Grafiteiros e trem-bala (*)
(*) Nem tudo são flores no Planeta Jardim - Crônicas de um futuro possível
APIABÁ (20.8 S, 47.5 O), 29/11/3.314
Amanhã terei que participar de uma sessão do Conselho Comunitário Geral. Privilégio dos sexagenários, que não fazem tanta falta no trabalho pesado...
Na pauta, pela manhã, está a autorização, ou não, para os “grafiteiros”, artistas que pintam suas obras nas paredes das casas. Desenhos coloridos nos muros e paredes das casas é um costume antigo, que alguns desaprovam, outros gostam tanto que constroem suas residências com a parede frontal sem portas ou janelas, para que ali os artistas façam seus “grafites”. Em nossa região o costume andava esquecido, mas apareceram alguns artistas que foram “grafitando” casas onde quer que fossem autorizados pelos moradores.
Acontece que o trabalho deles não sai de graça. Há o custo de manutenção dos artistas e dos materiais que utilizam, e esse custo recai sobre a comunidade inteira, pois os artistas se alimentam nos restaurantes comunitários, ocupam residências como se fossem suas, e se abastecem de tintas, equipamentos, roupas etc. nos armazéns da cidade. A retribuição que eles dão à comunidade é a beleza de suas obras, mas não há consenso sobre o valor dessa beleza.
Eu particularmente sou favorável aos “grafiteiros”, embora nem sempre seus estilos me agradem. Toda arte é bem-vinda. É da natureza humana criá-la e apreciá-la. A arte é o caminho imponderável pelo qual se desenvolve a criatividade.

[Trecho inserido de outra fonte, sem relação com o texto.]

(* ===== verification/MqttReconnect.v ===== *)
(** * Automatic reconnection of the asynchronous client

    While the server does not take a connection the client tries again, each
    time after a longer pause, and it is connected when the server is back.
    Total weakest preconditions for the actions of MqttAsync.v: that an action
    of the client returns is part of what is shown.  An attempt can fail in
    connect() itself, in the error that the socket reports when it becomes
    writable, in writing the CONNECT packet, in the answer to it, or by time. *)

From S2P Require Import Prelude CString Unicode Utf8 MqttPacket MqttSocket MqttProtocol MqttAsync MqttAsyncLogic.

Local Open Scope Z_scope.

(** ** Actions that return *)

Definition opens (o : output) : bool := match o with OpenSocket _ => true | _ => false end.
Definition connects (o : output) : bool := match o with ConnectSuccess => true | _ => false end.
Definition count (p : output -> bool) (l : list output) : nat := length (filter (fun o => p o = true) l).

(** How many connections an output opens, and how many it announces. *)
Definition tally (g : nat * nat) (o : output) : nat * nat :=
  match o with
  | OpenSocket _ => (S g.1, g.2)
  | ConnectSuccess => (g.1, S g.2)
  | _ => g
  end.

Definition twp {A} (a : act A) (Q : A -> MQTTAsyncs -> nat * nat -> Prop) (m : MQTTAsyncs) (g : nat * nat) : Prop :=
  match a m with
  | Ret (x, o, m') => Q x m' (foldl tally g o)
  | Err _ => False
  end.

Lemma twp_ret {A} (x : A) Q m g : Q x m g -> twp (mret x) Q m g.
Proof. done. Qed.
Lemma twp_bind {A B} (a : act A) (k : A -> act B) Q m g : twp a (fun x => twp (k x) Q) m g -> twp (mbind k a) Q m g.
Proof.
  unfold twp, mbind, act_bind. destruct (a m) as [[[x o] m1]|]; [|done].
  destruct (k x m1) as [[[y o'] m2]|]; [|done]. by rewrite foldl_app.
Qed.
Lemma twp_get Q m g : Q m m g -> twp get Q m g.
Proof. done. Qed.
Lemma twp_modify h Q m g : Q tt (h m) g -> twp (modify h) Q m g.
Proof. done. Qed.
Lemma twp_out l Q m g : Q tt m (foldl tally g l) -> twp (out l) Q m g.
Proof. done. Qed.
Lemma twp_lift {A} (x : comp A) a Q m g : x = Ret a -> Q a m g -> twp (lift x) Q m g.
Proof. by intros ->. Qed.
Lemma twp_when b a Q m g : (b = true -> twp a Q m g) -> (b = false -> Q tt m g) -> twp (when b a) Q m g.
Proof. destruct b; cbn; eauto. Qed.
Lemma twp_if {A} (b : bool) (a1 a2 : act A) Q m g :
  (b = true -> twp a1 Q m g) -> (b = false -> twp a2 Q m g) -> twp (if b then a1 else a2) Q m g.
Proof. destruct b; eauto. Qed.
Lemma twp_mono {A} (a : act A) (P Q : A -> MQTTAsyncs -> nat * nat -> Prop) m g :
  twp a P m g -> (forall x m' g', P x m' g' -> Q x m' g') -> twp a Q m g.
Proof. unfold twp. destruct (a m) as [[[x o] m']|]; eauto. Qed.
Lemma wpf_processCommand junk e m b :
  link m b -> wpf (MQTTAsync_processCommand junk e) (fun _ m' b' => link m' b') m b.
Proof.
  intros Hl. unfold MQTTAsync_processCommand. apply wp_bind, wp_get. destruct (next_command e m) as [q|] eqn:En; [|done].
  assert (has_callbacks (cmd q) /\ link (with_commands m (List.tl (commands m)) (next_addr m)) b) as [Hq Hl'].
  { destruct Hl as [[] Hb]. unfold next_command in En. destruct (commands m) as [|q' l]; [done|]. apply Forall_cons in lk_commands0 as [Hq Hql].
    assert (q' = q) as -> by (destruct (_ || _); [destruct (_ && _)|]; congruence). split; [done|]. split; [|done]. by constructor. }
  apply wp_bind, wp_modify. generalize dependent (with_commands m (List.tl (commands m)) (next_addr m)). clear m Hl En. intros m Hl.
  assert (forall rc, type (cmd q) <> CONNECT -> wpf (let* _ := settle e {| addr := addr q; cmd := cmd q |} rc in mret true) (fun _ m' b' => link m' b') m b) as Hset.
  { intros rc Ht. wp_steps. wp_call wpf_settle; [done..|]. by wp_steps. }
  apply wp_bind. destruct (Z.eqb_spec (type (cmd q)) CONNECT) as [Ht|Ht].
  { wp_call wpf_process_connect. destruct x as [rc cm]. destruct H as (Ha & -> & H1 & H2 & H3 & H4). cbn [fst snd] in *.
    wp_steps. wp_call (wpf_settle_connect _ {| addr := addr q; cmd := cm |} _ m _ _ Hl Ha); cbn; [by rewrite H1|rewrite H2; by apply (proj1 Hq)|done|done|]. by wp_steps. }
  do 2 (apply wp_if; intros ?; [wp_steps; destruct (det (cmd q)); cbn [foldl flag]; (wp_call wpf_settle; [done..|]; by wp_steps)|]).
  apply wp_if; intros ?.
  { apply wp_bind. wp_call wpf_process_publish; [done|]. wp_steps. wp_call wpf_settle; [done..|]. by wp_steps. }
  apply wp_if; intros Hd.
  { apply wp_bind. wp_call wpf_process_disconnect; [done|done|by apply Z.eqb_eq|]. wp_steps. wp_call wpf_settle; [done..|]. by wp_steps. }
  apply wp_ret. by apply Hset.
Qed.

(** *** Responses, timeouts, packets *)

Lemma link_fewer m w l b :
  link m b -> (forall q, q ∈ l -> q ∈ responses m) -> link (with_responses m w l) b.
Proof.
  intros [[] Hb] Hl. split; [|done]. constructor; cbn; try done. apply Forall_forall. intros q Hq.
  by apply (proj1 (Forall_forall _ _) lk_responses0), Hl.
Qed.

Lemma wpf_writeComplete junk e rc m b :
  link m b -> wpf (MQTTAsync_writeComplete junk e rc) (fun _ m' b' => link m' b') m b.
Proof.
  intros Hl. unfold MQTTAsync_writeComplete. apply wp_bind. wp_call wpf_protocol. destruct H as [Hf ->].
  apply (frame_link _ _ _ Hf) in Hl. apply wp_bind, wp_modify.
  assert (link (with_c m' (with_net (c m') (good (c m')) (ping_outstanding (c m')) (secs e))) b) as Hl1 by by eapply link_ext.
  revert Hl1. generalize (with_c m' (with_net (c m') (good (c m')) (ping_outstanding (c m')) (secs e))). clear. intros m Hl.
  apply wp_bind, wp_get. destruct (pending_write m) as [w|]; [|done]. apply wp_bind. destruct (responses m) as [|com rest] eqn:Er.
  - wp_steps. apply link_fewer; [done|]. by rewrite Er.
  - apply wp_bind, wp_lift. intros q _.
    wp_steps; cbn [foldl flag]; try (apply Z.eqb_eq in H; rewrite H; change (PUBLISH =? CONNECT) with false; cbn iota);
      (apply link_fewer; [by apply link_fewer; [done|rewrite Er; set_solver]|cbn; by rewrite ?Er]).
Qed.
Lemma begin_conserves st file readable rc acc :
  m_phase st = Idle -> _read_total_msg_count (seen filePath readable (m_fs st)) filePath = Ret (rc, acc) -> counts_inv st file ->
  conserved st file (opening readable) {| m_counts := m_counts st; m_fs := m_fs st; m_phase := Saving readable acc all_counters |}.
Proof.
  unfold conserved, counts_inv, total, file_read. cbn [m_counts m_fs m_phase]. intros -> Hr (Hf & Hc & Hp & _).
  destruct (read_total_ok _ _ _ (seen_holds _ readable _ _ Hf)) as [rc' E]. rewrite E in Hr. injection Hr as -> <-.
  exists file, (fun _ => 0). split_and!; [done..| | | |]; destruct readable; cbn [opening counts_of]; try done; intros k; specialize (Hp k); destruct k; cbn in *; lia.
Qed.

Lemma end_conserves st file r acc readable opened parser n s' rc :
  m_phase st = Saving r acc [] -> _parse_file (seen filePath readable (m_fs st)) new_ini_parser filePath = Ret (parser, n) ->
  save_parsed (m_fs st) filePath parser acc opened = Ret (s', rc) ->
  counts_inv st file -> (forall k, total st file k <= INT_MAX) ->
  conserved st file (opening (readable && opened)) {| m_counts := m_counts st; m_fs := s'; m_phase := Idle |}.
Proof.
  unfold conserved, counts_inv, total, file_read. cbn [m_counts m_fs m_phase]. intros -> Hpa Hs (Hf & Hc & Hp & Ha) Hb.
  destruct (parse_file_holds _ _ _ (seen_holds _ readable _ _ Hf)) as (l & n' & E & Hl & _). rewrite E in Hpa. injection Hpa as -> _.
  destruct (save_parsed_ok (m_fs st) filePath parser acc opened Hl) as (s1 & E1 & Hs1).
  { intros k. specialize (Hb k). specialize (Hc k). specialize (Ha k). specialize (Hp k). destruct r; lia. }
  rewrite E1 in Hs. injection Hs as -> _. destruct opened; [|subst s'].
  - exists acc, (fun k => if r then 0 else get file k). split_and!; try done; [intros k; by apply Ha|intros k; by destruct r|by destruct r|].
    intros k. destruct readable, r; cbn [andb opening counts_of]; lia.
  - rewrite andb_false_r. exists file, (fun k => if r then get acc k - get file k else get acc k). split_and!; try done.
    + intros k. destruct (Ha k) as [? Hk]. destruct r; [specialize (Hk eq_refl)|]; lia.
    + intros k. destruct r; cbn [opening counts_of]; lia.
Qed.

Lemma mstep_conserves st lab st' file :
  mstep filePath st lab st' -> counts_inv st file -> (forall k, total st file k + counts_of k lab <= INT_MAX) ->
  conserved st file lab st'.
Proof.
  intros Hst Hi Hb. destruct Hst as [st k0|st readable rc acc Hi0 Hr|st r acc k0 todo Hs|st r acc readable opened parser n s' rc Hs Hp Hr].
  - by apply increase_conserves.
  - by eapply begin_conserves.
  - apply move_conserves; [done..|]. intros k. specialize (Hb k). cbn in Hb. lia.
  - eapply end_conserves; [done..|]. intros k. specialize (Hb k). destruct readable, opened; cbn in Hb; lia.
Qed.

(** C27: however the counting threads interleave with the threads that save
    the counters, and whichever fopen of the file fails, no message is counted
    twice: the totals in the file, in a saving thread and in memory together,
    and what was lost, grow by exactly the number of messages counted; and when
    no fopen fails nothing is lost.  (A failed fopen does lose counts:
    [failed_save_loses_counts].) *)
Theorem counters_conserved st labs st' file :
  msteps filePath st labs st' -> counts_inv st file ->
  (forall k, total st file k + occurrences k labs <= INT_MAX) ->
  exists file' lost, counts_inv st' file' /\ (forall k, 0 <= lost k) /\
    (file_read st -> OpenFailed ∉ labs -> forall k, lost k = 0) /\
    forall k, total st' file' k + lost k = total st file k + occurrences k labs.
Proof.
  intros Hs. revert file. induction Hs as [st|st st1 st' lab labs H1 _ IH]; intros file Hi Hb; cbn [occurrences] in *.
  - exists file, (fun _ => 0). split_and!; try done.
  - destruct (mstep_conserves _ _ _ file H1 Hi) as (f1 & l1 & Hi1 & Hl1 & Hz1 & E1).
    { intros k. specialize (Hb k). pose proof (occurrences_nonneg k labs). lia. }
    destruct (IH f1 Hi1) as (f' & l2 & Hi' & Hl2 & Hz2 & E2).
    { intros k. specialize (Hb k). specialize (E1 k). specialize (Hl1 k). lia. }
    exists f', (fun k => l1 k + l2 k). split_and!; [done| | |].
    + intros k. specialize (Hl1 k). specialize (Hl2 k). lia.
    + intros Hr Hn k. apply not_elem_of_cons in Hn as [Hn1 Hn2]. destruct (Hz1 Hr ltac:(congruence)) as [Hr1 Hz].
      specialize (Hz k). specialize (Hz2 Hr1 Hn2 k). lia.
    + intros k. specialize (E1 k). specialize (E2 k). lia.
Qed.
End conservation.
Definition ThreadPoolWrapper_addTask (g : pool_ptr) (task : option T) (created : nat) : comp (pool_ptr * Z) :=
  let '(g, rc) := if ThreadPoolWrapper_isInited g then (g, SUCCESS) else ThreadPoolWrapper_init g created in
  if rc <? 0 then Ret (g, FAILURE)
  else match g with
       | Null => Ret (g, threadpool_invalid)
       | Dangling => Err UseAfterFree
       | Live p =>
           let* (p, rc) := threadpool_add (Some p) task in
           Ret (match p with Some p => Live p | None => Null end, rc)
       end.

(** [finished]: the pool as it is when the last worker has been joined. *)
Definition ThreadPoolWrapper_deinit (g : pool_ptr) (graceful : bool) (finished : threadpool_t T -> threadpool_t T)
    : comp (pool_ptr * Z) :=
  match g with
  | Null => Ret (g, SUCCESS)
  | Dangling => Err UseAfterFree
  | Live p =>
      let* (p, rc) := threadpool_destroy_begin p graceful in
      if negb (rc =? 0) then Ret (Live p, rc)
      else match threadpool_free (Some (finished p)) with
           | (None, _) => Ret (Dangling, rc)
           | (Some p, _) => Ret (Live p, rc)
           end
  end.

(** A task is accepted by the wrapper from the first use on, with the
    pool created on demand; but the pointer is not reset by
    [ThreadPoolWrapper_deinit], so after a successful shutdown the wrapper
    still reports a pool and the next task is submitted to released memory. *)
Theorem wrapper_lifecycle (f : T) (created : nat) (graceful : bool) (finished : threadpool_t T -> threadpool_t T) :
  (1 <= created)%nat -> (forall p, started (finished p) = 0) ->
  exists p, ThreadPoolWrapper_addTask Null (Some f) created = Ret (Live p, 0)
    /\ ring p [f]
    /\ ThreadPoolWrapper_deinit (Live p) graceful finished = Ret (Dangling, 0)
    /\ ThreadPoolWrapper_isInited Dangling = true
    /\ ThreadPoolWrapper_addTask Dangling (Some f) created = Err UseAfterFree.
Proof.
  intros Hc Hfin. unfold ThreadPoolWrapper_addTask. cbn [ThreadPoolWrapper_isInited ThreadPoolWrapper_init].
  destruct (threadpool_create THREAD_COUNT TASK_QUEUE_COUNT created) as [p0|] eqn:E.
  - pose proof (ring_create _ _ _ _ E) as Hr. unfold threadpool_create in E.
    destruct (_ || _); [done|]. destruct (_ <? _)%nat; [done|].
    assert (lock_held p0 = false /\ shutdown p0 = 0 /\ queue_size p0 = 2048) as (Hl & Hs & Hq) by (by injection E as <-).
    destruct (pool_add_ok p0 [] f Hr Hl) as (p & rc & Ea & Hr' & Hs' & Hl' & _ & Hrc).
    rewrite Hq, Hs in Hrc. cbn in Hrc. subst rc.
    cbn [SUCCESS Z.ltb Z.compare]. rewrite Ea. cbn [mbind comp_bind]. exists p. split; [done|]. split; [exact Hr'|].
    split; [|done]. unfold ThreadPoolWrapper_deinit, threadpool_destroy_begin. rewrite Hl', Hs', Hs.
    cbn [negb Z.eqb mbind comp_bind threadpool_free]. by rewrite Hfin.
  - exfalso. unfold threadpool_create in E. destruct (_ || _) eqn:E0; [by vm_compute in E0|].
    destruct (Nat.ltb_spec created (Z.to_nat THREAD_COUNT)); [|done]. unfold THREAD_COUNT in *. lia.
Qed.
End wrapper.
(* ===== verification/HttpCallback.v ===== *)
(** * The HTTP requests (hub-app/source/httprequestcallback.c, httpserver.c,
      netutils.c)

    What one request does to the hub: the client's MAC address is looked up,
    the body is parsed, and the message is published, cached or discarded.
    The HTTP library hands over the request and takes the answer. *)

From Stdlib Require Import Ascii.
From S2P Require Import Prelude CString Unicode StringUtils FileSys Json SendReqParser OfflineCache Cipher MqttWrapper MsgCounter.

Local Open Scope Z_scope.

(** ** netutils.c *)

(** What a scanf conversion reads: at most [max] leading characters that
    satisfy [p], and what follows them. *)
Fixpoint scan_set (p : ascii -> bool) (max : nat) (s : string) : string * string :=
  match max, s with
  | S max, String c s' =>
      if p c then let '(w, rest) := scan_set p max s' in (String c w, rest) else (EmptyString, s)
  | _, _ => (EmptyString, s)
  end.

Definition ip_char (c : ascii) : bool := isdigit c || bool_decide (c = DOT).
Definition mac_char (c : ascii) : bool :=
  let v := uchar_val c in
  ((65 <=? v) && (v <=? 70)) || ((97 <=? v) && (v <=? 102)) || isdigit c || (v =? 58).

(** [%*s]: one word, skipped. *)
Definition scan_word (s : string) : option string :=
  let s := skip_spaces s in
  let '(w, rest) := scan_set (fun c => negb (isspace c)) (String.length s) s in
  if string_is_empty (Some w) then None else Some rest.

(** One call of [fscanf(procFile, " %15[0-9.] %*s %*s %17[A-Fa-f0-9:] %*s %*s",
    ip, mac)] that assigns both; the words after the address may be missing. *)
Definition scan_row (s : string) : option (string * string * string) :=
  let '(ip, s) := scan_set ip_char 15 (skip_spaces s) in
  if string_is_empty (Some ip) then None
  else match scan_word s ≫= scan_word with
       | None => None
       | Some s =>
           let '(mac, s) := scan_set mac_char 17 (skip_spaces s) in
           if string_is_empty (Some mac) then None
           else Some (ip, mac, default EmptyString (scan_word s ≫= scan_word))
       end.

Fixpoint arp_scan (fuel : nat) (s reqIp : string) : option string :=
  match fuel with
  | O => None
  | S fuel =>
      match scan_row s with
      | Some (ip, mac, s) => if strcmp_eq ip reqIp then Some mac else arp_scan fuel s reqIp
      | None => None
      end
  end.

(** [procFile] is the text of /proc/net/arp, [None] when it cannot be
    opened; [cap] is the size of the caller's buffer. *)
Definition arp_get_mac (procFile : option string) (reqIp : string) (cap : Z) : comp (Z * option string) :=
  match procFile with
  | None => Ret (FAILURE, None)
  | Some s =>
      let s := match strchr s LF with Some (_, s) => s | None => EmptyString end in
      match arp_scan (S (String.length s)) s reqIp with
      | Some mac => let* mac := write_buf cap mac in Ret (SUCCESS, Some mac)
      | None => Ret (FAILURE, None)
      end
  end.

(** ** Responses *)
Definition JSON_NODE_STATUS_KEY : string := "status".
Definition JSON_NODE_MESSAGE_KEY : string := "msg".
Definition VALUE_OK : string := "ok".
Definition VALUE_ERROR : string := "err".
Definition HTTP_IP_ADDR_LEN : Z := 17.

Definition CRLF : string := String CR (String LF EmptyString).

Record http_response := { content_type : string; headers : list string; response_body : string }.

Definition http_send_response (body : string) : http_response :=
  {| content_type := "application/json" +:+ CRLF;
     headers := [String.substring 0 63 ("Content-Length: " +:+ fmt_d (strlen body) +:+ CRLF);
                 "Access-Control-Allow-Origin:*"];
     response_body := body |}.

Definition ok_body : string := "{" +:+ quoted JSON_NODE_STATUS_KEY +:+ ":" +:+ quoted VALUE_OK +:+ "}".
Definition error_body (msg : string) : string :=
  "{" +:+ quoted JSON_NODE_STATUS_KEY +:+ ":" +:+ quoted VALUE_ERROR +:+ ","
    +:+ quoted JSON_NODE_MESSAGE_KEY +:+ ":" +:+ quoted msg +:+ "}".

Definition http_callback_404 : comp http_response :=
  let* m := write_buf 128 (error_body "request not supported, please check url") in
  Ret (http_send_response m).

(** [cpu] is the text of the percentage with two digits. *)
Definition http_callback_mqtt_status (cpu : string) (memUsage : Z) (connected : bool) (capacity : Z)
    (cacheRootPath : string) (count : Z) : comp http_response :=
  let* root := write_buf POSIX_PATH_MAX cacheRootPath in
  let* m := write_buf 1024
      ("{" +:+ quoted "cpu" +:+ ":" +:+ cpu +:+ "," +:+ quoted "memory" +:+ ":" +:+ fmt_d memUsage +:+ ","
         +:+ quoted "MQTT_connected_status" +:+ ":" +:+ quoted (if connected then "connected" else "disconnected") +:+ ","
         +:+ quoted "offline_cache_capacity" +:+ ":" +:+ fmt_d capacity +:+ ","
         +:+ quoted "offline_cache_path" +:+ ":" +:+ quoted root +:+ ","
         +:+ quoted "offline_message_count" +:+ ":" +:+ fmt_d count +:+ "}") in
  Ret (http_send_response m).

(** ** Sending a message *)
Record request := { clientAddr : string; body : option string; ipForwardedFor : string }.

(** The hub's own state as the callback sees it: the client, the offline
    queue, and the counters of sent and of discarded online messages. *)
Record hub_state := { h_mqtt : MQTTClientStatus; h_cache : cache_state; h_counts : counts }.

Definition with_cache (st : hub_state) (c : cache_state) : hub_state :=
  {| h_mqtt := h_mqtt st; h_cache := c; h_counts := h_counts st |}.
Definition with_counts (st : hub_state) (n : counts) : hub_state :=
  {| h_mqtt := h_mqtt st; h_cache := h_cache st; h_counts := n |}.
(** [run()]: [if (this.dialogUI) this.dialogUI.show()]. *)
Definition run (page : Page) : Page :=
  {| component := component page;
     localStorage := localStorage page;
     dialogUI := const true <$> dialogUI page |}.

(** The [@click] handler of the Close button. *)
Definition onClose (enabledUI : Switch) (page : Page) : Page :=
  let enabled' := nullish (selected enabledUI) (nullish (checked enabledUI) false) in
  {| component :=
       {| enabled := enabled';
          preEventExtRef := preEventExtRef (component page);
          ignoreSupervision := ignoreSupervision (component page) |};
     localStorage := <[storageKey := template enabled']> (localStorage page);
     dialogUI := const false <$> dialogUI page |}.

End Settings.

(** ** Joining segments *)

Module Segments.

(** [xs.join('.')], the way back from [split('.')]; the code has no call
    of it, the properties of [split] are stated with it. *)
Fixpoint join (xs : list string) : string :=
  match xs with
  | [] => EmptyString
  | [x] => x
  | x :: rest => x ++ String "." (join rest)
  end.

End Segments.

(** * Properties *)

(** ** Strings *)

Module JsFacts.
Import Js.

#[local] Arguments String.append : simpl nomatch.

Lemma split_not_nil sep s : split sep s ≠ [].
Proof.
  destruct s as [|c s]; simpl; [done|].
  destruct (Ascii.eqb c sep); [done|].
  by destruct (split sep s).
Qed.

Lemma length_split_pos sep s : 0 < length (split sep s).
Proof.
  pose proof (split_not_nil sep s) as H.
  destruct (split sep s); simpl; [done | lia].
Qed.

Lemma substring_past_prefix (p s : string) n :
  substring (String.length p) n (p ++ s) = substring 0 n s.
Proof. induction p as [|c p IH]; simpl; [done | apply IH]. Qed.

Lemma length_string_app (p s : string) :
  String.length (p ++ s) = String.length p + String.length s.
Proof. induction p as [|c p IH]; simpl; [done | by rewrite IH]. Qed.

Lemma string_slice_end_snoc (p : string) (c : ascii) :
  string_slice_end 1 (p ++ String c EmptyString) = String c EmptyString.
Proof.
  unfold string_slice_end. rewrite length_string_app. simpl.
  replace (String.length p + 1 - 1) with (String.length p) by lia.
  replace (String.length p + 1 - String.length p) with 1 by lia.
  by rewrite substring_past_prefix.
Qed.

Lemma string_app_assoc (a b c : string) : ((a ++ b) ++ c = a ++ (b ++ c))%string.
Proof. induction a as [|x a IH]; simpl; [done | by rewrite IH]. Qed.

(** [unescape_char] undoes [escape_char], whatever follows. *)
Lemma unescape_escape_char c (rest : string) :
  unescape_char (escape_char c ++ rest) = Some (c, rest).
Proof. destruct c as [[] [] [] [] [] [] [] []]; reflexivity. Qed.

Lemma unescape_quote (rest : string) : unescape_char (String quote rest) = None.
Proof. reflexivity. Qed.

(** An escaped string is read back unambiguously up to the closing quote. *)
Lemma escape_closed_inj s : ∀ s' (r r' : string),
  (escape s ++ String quote r = escape s' ++ String quote r')%string →
  s = s' ∧ r = r'.
Proof.
  induction s as [|c s IH]; intros [|c' s'] r r' H; simpl in H.
  - by injection H.
  - apply (f_equal unescape_char) in H.
    rewrite string_app_assoc, unescape_escape_char in H. done.
  - apply (f_equal unescape_char) in H.
    rewrite string_app_assoc, unescape_escape_char in H. done.
  - apply (f_equal unescape_char) in H.
    rewrite !string_app_assoc, !unescape_escape_char in H.
    injection H as -> H. by destruct (IH _ _ _ H) as [-> ->].
Qed.

Lemma stringify_string_inj s s' (r r' : string) :
  (stringify_string s ++ r = stringify_string s' ++ r')%string → s = s' ∧ r = r'.
Proof.
  unfold stringify_string. simpl. intros H. injection H as H.
  rewrite !string_app_assoc in H. simpl in H. by apply escape_closed_inj in H.
Qed.

Lemma string_cons_app_inj c (a a' b b' : string) :
  (String c a ++ b = String c a' ++ b')%string → (a ++ b = a' ++ b')%string.
Proof. intros H. by injection H. Qed.

Lemma join_comma_cons x y ys :
  join_comma (x :: y :: ys) = (x ++ String "," (join_comma (y :: ys)))%string.
Proof. done. Qed.

Lemma join_comma_inj xs : ∀ ys,
  (join_comma (map stringify_string xs) ++ "]"
   = join_comma (map stringify_string ys) ++ "]")%string →
  xs = ys.
Proof.
  induction xs as [|x xs IH]; intros [|y ys] H.
  - done.
  - destruct ys; simpl in H; discriminate.
  - destruct xs; simpl in H; discriminate.
  - destruct xs as [|x' xs], ys as [|y' ys].
    + simpl in H. by apply stringify_string_inj in H as [-> _].
    + cbn [map] in H. rewrite join_comma_cons, string_app_assoc in H. simpl in H.
      apply stringify_string_inj in H as [_ H]. discriminate.
    + cbn [map] in H. rewrite join_comma_cons, string_app_assoc in H. simpl in H.
      apply stringify_string_inj in H as [_ H]. discriminate.
    + cbn [map] in H. rewrite !join_comma_cons, !string_app_assoc in H.
      apply stringify_string_inj in H as [-> H].
      apply string_cons_app_inj in H. f_equal. by apply (IH (y' :: ys)).
Qed.

(** [JSON.stringify] maps different arrays of strings to different texts,
    so comparing the texts compares the arrays. *)
Lemma JSON_stringify_inj xs ys : JSON_stringify xs = JSON_stringify ys → xs = ys.
Proof.
  unfold JSON_stringify. intros H. injection H as H. by apply join_comma_inj.
Qed.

Além disso, se os músicos têm carta branca para o exercício das suas atividades, porque os “grafiteiros” também não a têm? Quando a arte serve à comunidade é um bem duplamente público e portanto não há mal em ser financiada pelos cofres públicos. Mas há quem não concorde. Falam como se fosse faltar comida na sua mesa.
Durante o Conselho, defenderei esse ponto de vista, mas se perceber alguma tendência contrária mais forte vou propor que as pessoas sejam autorizadas a usar seus créditos particulares para o custeio dos artistas. O proprietário de cada residência pagará aos "grafiteiros" uma determinada quantia de créditos, e, se o proprietário consentir no uso da sua parede mas não quiser pagar, o artista poderá procurar quem pague. Assim, todos ficam satisfeitos (e tranquilos quanto à fartura de suas despensas) e será justo que os artistas formem uma poupança de créditos pessoais, como é direito de qualquer cidadão vivente.
À tarde o assunto será o investimento em ferrovias. Está em discussão um projeto continental de utilização de tecnologia avançada para um futuro próximo. O "trem-bala" depende de o consórcio OPT-OPEN concluir sua fábrica de motores de antigravidade parcial. Com eles, os comboios serão mais rápidos, o consumo energético cairá dramaticamente e será possível até gerar energia solar diretamente nos comboios, e os trilhos necessitarão de muito menos manutenção.
Acredito que, por hora, é melhor não sonhar demais. Estive conversando com os engenheiros do Cubo, que me deram acesso a um projeto de renovação e ampliação da malha ferroviária regional com tecnologia tradicional. Vi os cálculos de custo-benefício, e pareceu-me que a cidade inteira só terá a ganhar com a implantação de novos ramais e a compra de novas locomotivas e vagões com a tecnologia tradicional.
Vou sugerir que se iniciem logo as obras do ramal noroeste, que o projeto regional fique para depois, e que o “trem-bala” aguarde o futuro. De qualquer forma, um dia o ramal noroeste terá que ser construído, pois as safras daquela área inteira (quase 100 quilômetros quadrados) há décadas reclama um transporte mais econômico. Podemos começar com a construção das pontes e muros de arrimo, cortando recursos comunitários de outras “prioridades” como a renovação da frota de automóveis.
Se pela manhã não prevalecer o financiamento público dos “grafiteiros”, o que é quase certo, pois temos conselheiros "conservadores" que confundem suas preferências com a vontade divina, à tarde, quando estivermos discutindo o ramal noroeste, se alguém duvidar da nossa disponibilidade de recursos para essa obra, direi que poderemos usar os créditos públicos que economizaremos deixando aos particulares o pagamento dos artistas. Já estou imaginando um certo conselheiro bufando de raiva.